El Cuento Ingles sobre el Aprendiz de Hechicero

Una ilustración del diablo regando la maceta de geranio.

En el norte de Inglaterra vivía una vez un gran hechicero. Hablaba todos los idiomas y conocía todos los secretos del universo. Poseía un enorme libro encuadernado en cuero negro de becerro, con cierres y esquinas de hierro. Este libro estaba encadenado a una mesa que, a su vez, estaba firmemente clavada al suelo. Cuando el hechicero deseaba leerlo, lo abría con una llave de hierro. Solo él podía leer sus páginas, pues en ellas estaban escritos los secretos del reino de los espíritus.

Este sabio hechicero tenía un aprendiz, un joven algo torpe y necio. El muchacho servía a su maestro, pero no tenía permitido mirar el libro, ni siquiera de reojo. Ni siquiera podía entrar en los aposentos privados del hechicero.

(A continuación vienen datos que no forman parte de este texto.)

(** * Ollama gateway: the outbound request pipeline

    A shallow embedding of the request pipeline of the gateway's
    [OllamaService]: token estimation, context budgeting of prompts and
    message lists (the JavaScript service), the retry loop, the streaming
    response reassembly and the chat completion entry point (the TypeScript
    service), followed by the properties proved about them.

    JavaScript strings are sequences of UTF-16 code units; [length],
    [substring], [indexOf] and [includes] count in code units, and so does the
    model.  The numbers the budgeting code computes are integers or [NaN]; the
    products with 0.7, 0.8, 1.3 and 0.25 are modelled by exact integer
    arithmetic, which agrees with the IEEE doubles of the source at the
    magnitudes of a string length: where the exact value is an integer the
    double is that integer, elsewhere it is at least 0.05 away from one.
    Logging is left out; it reads values and changes none. *)

From Stdlib Require Import ZArith NArith List Lia Bool Ascii String QArith
  DecimalString.
Import ListNotations.

Set Warnings "-register-all".

Local Open Scope Z_scope.

(* ================================================================== *)
(** ** JavaScript strings and numbers *)

Module Js.

(** A UTF-16 code unit. *)
Definition char16 := N.

Definition jsstring := list char16.

(** The code units of an ASCII literal. *)
Definition lit (s : string) : jsstring :=
  map N_of_ascii (list_ascii_of_string s).

Definition NL : char16 := 10%N.
Definition DQUOTE : char16 := 34%N.

(** A literal in which the apostrophe stands for the double quote
    character and the vertical bar for a line feed. *)
Definition qlit (s : string) : jsstring :=
  map (fun c => if N.eqb c 39 then DQUOTE else if N.eqb c 124 then NL else c)
      (lit s).

Definition length (s : jsstring) : Z := Z.of_nat (List.length s).

Fixpoint eqb (a b : jsstring) : bool :=
  match a, b with
  | [], [] => true
  | x :: a', y :: b' => N.eqb x y && eqb a' b'
  | _, _ => false
  end.

(** The numbers of the budgeting code: an integer or [NaN]. *)
Inductive number := Num (z : Z) | NaN.

Definition sub (a b : number) : number :=
  match a, b with Num x, Num y => Num (x - y) | _, _ => NaN end.

Definition mul (a b : number) : number :=
  match a, b with Num x, Num y => Num (x * y) | _, _ => NaN end.

(** [Math.floor(a * (p/q))] for a decimal constant [p/q]. *)
Definition floor_times (a : number) (p q : Z) : number :=
  match a with Num x => Num (x * p / q) | NaN => NaN end.

(** [a <= b]: false as soon as one side is [NaN]. *)
Definition leb (a b : number) : bool :=
  match a, b with Num x, Num y => x <=? y | _, _ => false end.

(** Argument conversion of [substring]: [NaN] counts as 0 and the value is
    clamped to the string. *)
Definition clamp (len : Z) (x : number) : Z :=
  match x with
  | NaN => 0
  | Num z => Z.min (Z.max z 0) len
  end.

(** [s.substring(a, b)]: both ends clamped, swapped when [a > b]. *)
Definition substring (s : jsstring) (a b : number) : jsstring :=
  let a' := clamp (length s) a in
  let b' := clamp (length s) b in
  let lo := Z.min a' b' in
  let hi := Z.max a' b' in
  firstn (Z.to_nat (hi - lo)) (skipn (Z.to_nat lo) s).

(** [s.substring(a)]: up to the end of the string. *)
Definition substring_from (s : jsstring) (a : number) : jsstring :=
  substring s a (Num (length s)).

Fixpoint starts_with (p s : jsstring) : bool :=
  match p, s with
  | [], _ => true
  | x :: p', y :: s' => N.eqb x y && starts_with p' s'
  | _ :: _, [] => false
  end.

(** [s.includes(p)]. *)
Fixpoint includes (s p : jsstring) : bool :=
  starts_with p s ||
  match s with
  | [] => false
  | _ :: s' => includes s' p
  end.

(** The code units matched by [\s] in a regular expression. *)
Definition is_space (c : char16) : bool :=
  ((9 <=? c) && (c <=? 13) || (c =? 32) || (c =? 160) || (c =? 5760)
   || (8192 <=? c) && (c <=? 8202) || (c =? 8232) || (c =? 8233)
   || (c =? 8239) || (c =? 8287) || (c =? 12288) || (c =? 65279))%N.

(** [s.split(/\s+/)]: [in_sep] holds while a run of white space is being
    skipped, [cur] is the piece being read, reversed. *)
Fixpoint split_ws (in_sep : bool) (cur : jsstring) (s : jsstring)
  : list jsstring :=
  match s with
  | [] => [rev cur]
  | c :: r =>
      if is_space c
      then if in_sep then split_ws true [] r
           else rev cur :: split_ws true [] r
      else split_ws false (c :: cur) r
  end.

Definition split_spaces (s : jsstring) : list jsstring :=
  split_ws false [] s.

(** [a.slice(-n)]: the last [n] elements. *)
Definition slice_last {A} (n : nat) (l : list A) : list A :=
  skipn (List.length l - n) l.

End Js.

Import Js.

(* ================================================================== *)
(** ** The JavaScript service: token estimate and context budgeting *)

Module Budget.

Inductive Role := system | user | assistant.

Record Message := mkMessage {
  role : Role;
  content : jsstring;
  name : option jsstring
}.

Sin embargo, un día, cuando el hechicero salió de casa, el aprendiz no pudo resistir la tentación y se coló en los aposentos. Allí vio objetos maravillosos que el hechicero usaba para convertir el cobre en oro y el plomo en plata.

Había un espejo mágico que reflejaba todo lo que sucedía en el mundo; también había una concha encantada que, al acercarla al oído, permitía escuchar todo lo que uno quisiera saber. Pero por más que el joven intentó usar los crisol para crear oro o plata, no lo logró. Miró en el espejo, pero solo vio nubes y humo. Al escuchar la concha, solo oyó un murmullo distante, como si las olas del mar golpearan una playa lejana.

—Nada me sale bien —pensó el aprendiz—, porque no conozco los conjuros que están escritos en el libro. ¡Y está cerrado con llave!

Se dio la vuelta y, ¡oh, milagro! La llave seguía puesta en la cerradura. El hechicero, al salir, había olvidado cerrar el libro.

El aprendiz corrió hacia el libro, lo abrió y vio que las palabras estaban escritas con tinta negra y roja. Apenas podía entender lo que decía, pero, señalando una línea con el dedo, la leyó en voz alta, sílaba por sílaba.

De repente, la habitación quedó sumida en la oscuridad y toda la casa tembló con fuerza. Unos truenos retumbaron por las paredes, y frente al joven apareció una criatura espantosa. Sus ojos ardían como faroles, y de su boca salían llamaradas de fuego. Era el demonio Belcebú, un espíritu que servía al hechicero. El aprendiz lo había invocado sin querer con aquel conjuro.

—¡Da una orden! —rugió el demonio con una voz que sonaba como un horno ardiendo.

El joven quedó paralizado por el miedo, sus piernas temblaban y sus cabellos se erizaron.

—¡Da una orden o te estrangularé! —volvió a rugir Belcebú, mientras lo sujetaba por el cuello con sus manos ardientes.

—¡Riega aquella flor! —gritó el joven, presa del pánico, señalando una maceta con un geranio que estaba en el suelo.

El demonio desapareció en un instante, pero regresó con un barril de agua en la espalda y lo vació sobre la planta. Luego desapareció de nuevo y volvió con otro barril. Así, una y otra vez, el demonio traía más agua y regaba la flor, hasta que el agua comenzó a cubrir el suelo de la habitación.

—¡Basta, basta! —suplicaba el joven, jadeando. Pero el demonio no lo escuchaba. Seguía trayendo más agua y más agua.

El agua subió hasta las rodillas del joven, luego hasta su cintura. Al final, subió hasta sus axilas, y él tuvo que subirse a la mesa. El agua siguió subiendo hasta que llegó a las ventanas, golpeaba contra los cristales y burbujeaba alrededor del joven.

—¡Por favor, detente! —gritaba desesperado. Pero Belcebú no se detenía.

De no ser porque el hechicero recordó que había olvidado cerrar su libro y regresó a casa, el demonio habría seguido trayendo agua por toda la eternidad.

En el preciso momento en que el agua ya estaba a punto de cubrir el rostro del pobre aprendiz, el hechicero irrumpió en la habitación, pronunció un poderoso conjuro y devolvió a Belcebú a su ardiente morada.

El agua desapareció como por arte de magia, y el joven aprendiz, empapado y tembloroso, se desplomó en el suelo, lleno de vergüenza y miedo.

—¡Nunca vuelvas a tocar mi libro! —le advirtió el hechicero con severidad.

Y aunque el aprendiz prometió no volver a hacerlo, dicen que nunca más fue el mismo después de aquella terrible experiencia.